Lemma constructors_truncate_witness :
  (exists v h',
      Types.NewCoinValueFromCoins Eth.ethDefinition (Decimal.mkDec 15 (-1)) empty_heap
      = (Ret v, h')
      /\ Types.units_of h' v
         = Some (Rounding.Qtrunc
                   (Rounding.to_Q (Decimal.mkDec 15 (-1)) * 10 ^ UnitExp Eth.ethDefinition))) /\
  (exists v h',
      Types.NewCoinValueFromScaled Eth.ethDefinition (Decimal.mkDec 15 (-1)) 9 empty_heap
      = (Ret v, h')
      /\ Types.units_of h' v
         = Some (Rounding.Qtrunc
                   (Rounding.to_Q (Decimal.mkDec 15 (-1))
                    * 10 ^ (UnitExp Eth.ethDefinition - 9)))).
Proof.
  split.
  - apply (proj1 (constructors_truncate Eth.ethDefinition (Decimal.mkDec 15 (-1))
                    empty_heap)).
    vm_compute. split; discriminate.
  - apply (proj2 (constructors_truncate Eth.ethDefinition (Decimal.mkDec 15 (-1))
                    empty_heap) 9);
      vm_compute; split; discriminate.
Defined.

(** A decimal whose own exponent plus 18 is no int32 is still accepted at
    a scale that brings the sum back into range. *)
Example NewCoinValueFromScaled_large_exponent :
  exists v h',
    Types.NewCoinValueFromScaled Eth.ethDefinition (Decimal.mkDec 1 2147483630)
      2147483647 empty_heap = (Ret v, h')
    /\ Types.units_of h' v = Some 10.
Proof. eexists _, _. split; reflexivity. Qed.

Example NewEth_one_and_a_half :
  exists v h', Eth.NewEth (Decimal.mkDec 15 (-1)) empty_heap = (Ret v, h')
               /\ Types.units_of h' v = Some 1500000000000000000.
Proof. eexists _, _. split; reflexivity. Qed.

(** ** Decimal accessors *)

Lemma ScaledValue_amount h v D u exp :
  amount h v D u ->
  Types.ScaledValue v exp h
  = (Decimal.DivRound (Decimal.mkDec u 0) (Decimal.New 1 exp) (UnitExp D), h).
Proof.
  intros (p & Pv & (k & -> & Hk)).
  unfold Types.ScaledValue, Decimal.NewFromBigInt, bind, ret, lift.
  rewrite (load_points_to _ _ _ Pv). cbn [value def].
  unfold Big.load. now rewrite Hk.
Qed.

Lemma Coins_ScaledValue h v cv :
  points_to h v cv -> Types.Coins v h = Types.ScaledValue v (UnitExp (def cv)) h.
Proof.
  intros Pv. unfold Types.Coins, Types.ScaledValue, bind.
  now rewrite (load_points_to _ _ _ Pv).
Qed.

Lemma ScaledValue_rounds_at h v D u scaleExp :
  amount h v D u ->
  0 <= UnitExp D <= Decimal.MaxInt32 ->
  Decimal.MinInt32 <= scaleExp <= Decimal.MaxInt32 ->
  UnitExp D - scaleExp <= Decimal.MaxInt32 ->
  Types.ScaledValue v scaleExp h
  = (Ret (Rounding.Qround_places (inject_Z u / 10 ^ scaleExp) (UnitExp D)), h).
Proof.
  intros Hv HU Hs He.
  rewrite (ScaledValue_amount _ _ _ _ _ Hv).
  rewrite DivRound_pow10 by assumption.
  now rewrite div_pow10_round_spec.
Qed.

Lemma Coins_rounds h v D u :
  amount h v D u ->
  0 <= UnitExp D <= Decimal.MaxInt32 ->
  Types.Coins v h
  = (Ret (Rounding.Qround_places (inject_Z u / 10 ^ UnitExp D) (UnitExp D)), h).
Proof.
  intros Hv HU. pose proof Hv as (p & Pv & _).
  rewrite (Coins_ScaledValue _ _ _ Pv). cbn [def].
  apply ScaledValue_rounds_at; try assumption;
    unfold Decimal.MinInt32, Decimal.MaxInt32 in *; lia.
Qed.

(** C5, as the spec states it, fails for the scale exponents so far
    below zero that [unitExponent - scaleExp] is no int32: for Ether and
    the smallest int32 the call panics. *)
Lemma ScaledValue_overflow_counterexample :
  amount sample (Some 4%nat) Eth.ethDefinition 7 /\
  Types.ScaledValue (Some 4%nat) Decimal.MinInt32 sample
  = (Panic (PanicString "overflow in decimal QuoRem"), sample).
Proof.
  split; [now apply (sample_amount 4 3)|reflexivity].
Qed.

(** C5 (amended): for an amount of [u] units whose unit exponent [U] is
    not negative, and a scale exponent with [U - scaleExp] at most the
    largest int32, [ScaledValue(scaleExp)] is [u / 10^scaleExp] rounded,
    halves away from zero, to [U] decimal places, whatever the scale;
    [Coins()] is [u / 10^U] rounded to [U] decimal places. *)
Theorem ScaledValue_rounds h v D u scaleExp :
  amount h v D u ->
  0 <= UnitExp D <= Decimal.MaxInt32 ->
  Decimal.MinInt32 <= scaleExp <= Decimal.MaxInt32 ->
  UnitExp D - scaleExp <= Decimal.MaxInt32 ->
  Types.ScaledValue v scaleExp h
  = (Ret (Rounding.Qround_places (inject_Z u / 10 ^ scaleExp) (UnitExp D)), h) /\
  Types.Coins v h
  = (Ret (Rounding.Qround_places (inject_Z u / 10 ^ UnitExp D) (UnitExp D)), h).
Proof.
  intros Hv HU Hs He. split.
  - now apply ScaledValue_rounds_at.
  - now apply Coins_rounds.
Qed.

Lemma ScaledValue_rounds_witness :
  Types.ScaledValue (Some 4%nat) 19 sample
  = (Ret (Rounding.Qround_places (inject_Z 7 / 10 ^ 19) (UnitExp Eth.ethDefinition)),
     sample) /\
  Types.Coins (Some 4%nat) sample
  = (Ret (Rounding.Qround_places (inject_Z 7 / 10 ^ UnitExp Eth.ethDefinition)
            (UnitExp Eth.ethDefinition)),
     sample).
Proof.
  apply (ScaledValue_rounds sample (Some 4%nat) Eth.ethDefinition 7 19).
  - now apply (sample_amount 4 3).
  - vm_compute. split; discriminate.
  - vm_compute. split; discriminate.
  - vm_compute. discriminate.
Defined.

Example ScaledValue_giga :
  Types.ScaledValue (Some 0%nat) 9
    (mkHeap [1000000000] [mkCoin Eth.ethDefinition (Some 0%nat)])
  = (Ret (Decimal.mkDec 1000000000000000000 (-18)),
     mkHeap [1000000000] [mkCoin Eth.ethDefinition (Some 0%nat)]).
Proof. reflexivity. Qed.

Example ScaledValue_half_up :
  fst (Types.ScaledValue (Some 4%nat) 19 sample) = Ret (Decimal.mkDec 1 (-18)).
Proof. reflexivity. Qed.

(** C10: [Coins()] is [ScaledValue] at the unit exponent of the
    definition the amount is bound to; for an amount of [u] units and a
    unit exponent [U] that is not negative, both are [u / 10^U] rounded to
    [U] decimal places. *)
Theorem Coins_is_ScaledValue h v cv :
  points_to h v cv ->
  Types.Coins v h = Types.ScaledValue v (UnitExp (def cv)) h /\
  (forall u : Z,
      int_at h (value cv) u ->
      0 <= UnitExp (def cv) <= Decimal.MaxInt32 ->
      Types.Coins v h
      = (Ret (Rounding.Qround_places (inject_Z u / 10 ^ UnitExp (def cv))
                (UnitExp (def cv))), h)).
Proof.
  intros Pv. split; [exact (Coins_ScaledValue h v cv Pv)|].
  intros u Iu HU. destruct cv as [D p]. cbn [def value] in *.
  apply Coins_rounds; [|assumption]. exists p. now split.
Qed.

Lemma Coins_is_ScaledValue_witness :
  Types.Coins (Some 4%nat) sample
  = Types.ScaledValue (Some 4%nat) (UnitExp Eth.ethDefinition) sample /\
  Types.Coins (Some 4%nat) sample
  = (Ret (Rounding.Qround_places (inject_Z 7 / 10 ^ UnitExp Eth.ethDefinition)
            (UnitExp Eth.ethDefinition)), sample).
Proof.
  assert (P : points_to sample (Some 4%nat) (mkCoin Eth.ethDefinition (Some 3%nat))).
  { exists 4%nat. split; reflexivity. }
  destruct (Coins_is_ScaledValue sample (Some 4%nat)
              (mkCoin Eth.ethDefinition (Some 3%nat)) P) as [A B].
  split; [exact A|]. apply (B 7).
  - exists 3%nat. split; reflexivity.
  - vm_compute. split; discriminate.
Defined.

(** * Further properties *)

(** ** What the arithmetic computes *)

(** X1: for amounts of [a] and [b] units whose coin names agree, [Add],
    [Sub] and [Mul] return an amount of [a + b], [a - b] and [a * b]
    units, bound to the definition of the receiver. *)
Theorem Add_Sub_Mul_units h v o D D' a b :
  amount h v D a -> amount h o D' b -> CoinName D = CoinName D' ->
  (exists r h', Types.Add v o h = (Ret r, h') /\ amount h' r D (a + b)) /\
  (exists r h', Types.Sub v o h = (Ret r, h') /\ amount h' r D (a - b)) /\
  (exists r h', Types.Mul v o h = (Ret r, h') /\ amount h' r D (a * b)).
Proof.
  intros Hv Ho Hs. repeat split; eexists _, _; (split; [|apply with_result_amount]).
  - exact (Add_amount _ _ _ _ _ _ _ Hv Ho Hs).
  - exact (Sub_amount _ _ _ _ _ _ _ Hv Ho Hs).
  - exact (Mul_amount _ _ _ _ _ _ _ Hv Ho Hs).
Qed.

Lemma Add_Sub_Mul_units_witness :
  (exists r h', Types.Add (Some 0%nat) (Some 1%nat) sample = (Ret r, h')
                /\ amount h' r Eth.ethDefinition (-7 + 2)) /\
  (exists r h', Types.Sub (Some 0%nat) (Some 1%nat) sample = (Ret r, h')
                /\ amount h' r Eth.ethDefinition (-7 - 2)) /\
  (exists r h', Types.Mul (Some 0%nat) (Some 1%nat) sample = (Ret r, h')
                /\ amount h' r Eth.ethDefinition (-7 * 2)).
Proof.
  apply (Add_Sub_Mul_units sample (Some 0%nat) (Some 1%nat)
           Eth.ethDefinition Eth.ethDefinition (-7) 2).
  - now apply (sample_amount 0 0).
  - now apply (sample_amount 1 1).
  - reflexivity.
Defined.

(** X2: [MulScalar] by a scalar holding [k] returns an amount of [a * k]
    units bound to the definition of the receiver; the scalar can be any
    [big.Int], the number of another amount included, whatever its coin. *)
Theorem MulScalar_units h v s D a k :
  amount h v D a -> int_at h s k ->
  exists r h', Types.MulScalar v s h = (Ret r, h') /\ amount h' r D (a * k).
Proof.
  intros Hv Hk. eexists _, _. split; [|apply with_result_amount].
  exact (MulScalar_amount _ _ _ _ _ _ Hv Hk).
Qed.

Lemma MulScalar_units_witness :
  exists r h', Types.MulScalar (Some 0%nat) (Some 3%nat) sample = (Ret r, h')
               /\ amount h' r Eth.ethDefinition (-7 * 7).
Proof.
  apply (MulScalar_units sample (Some 0%nat) (Some 3%nat) Eth.ethDefinition (-7) 7).
  - now apply (sample_amount 0 0).
  - exists 3%nat. now split.
Defined.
■ ■ ■ ■ ■ ■ ■
#### [WORK INSTRUCTION]
Where in the records above does the word "zero" appear? Copy each line that holds it.

#### [TASK ANSWER]
    below zero that [unitExponent - scaleExp] is no int32: for Ether and
    halves away from zero, to [U] decimal places, whatever the scale;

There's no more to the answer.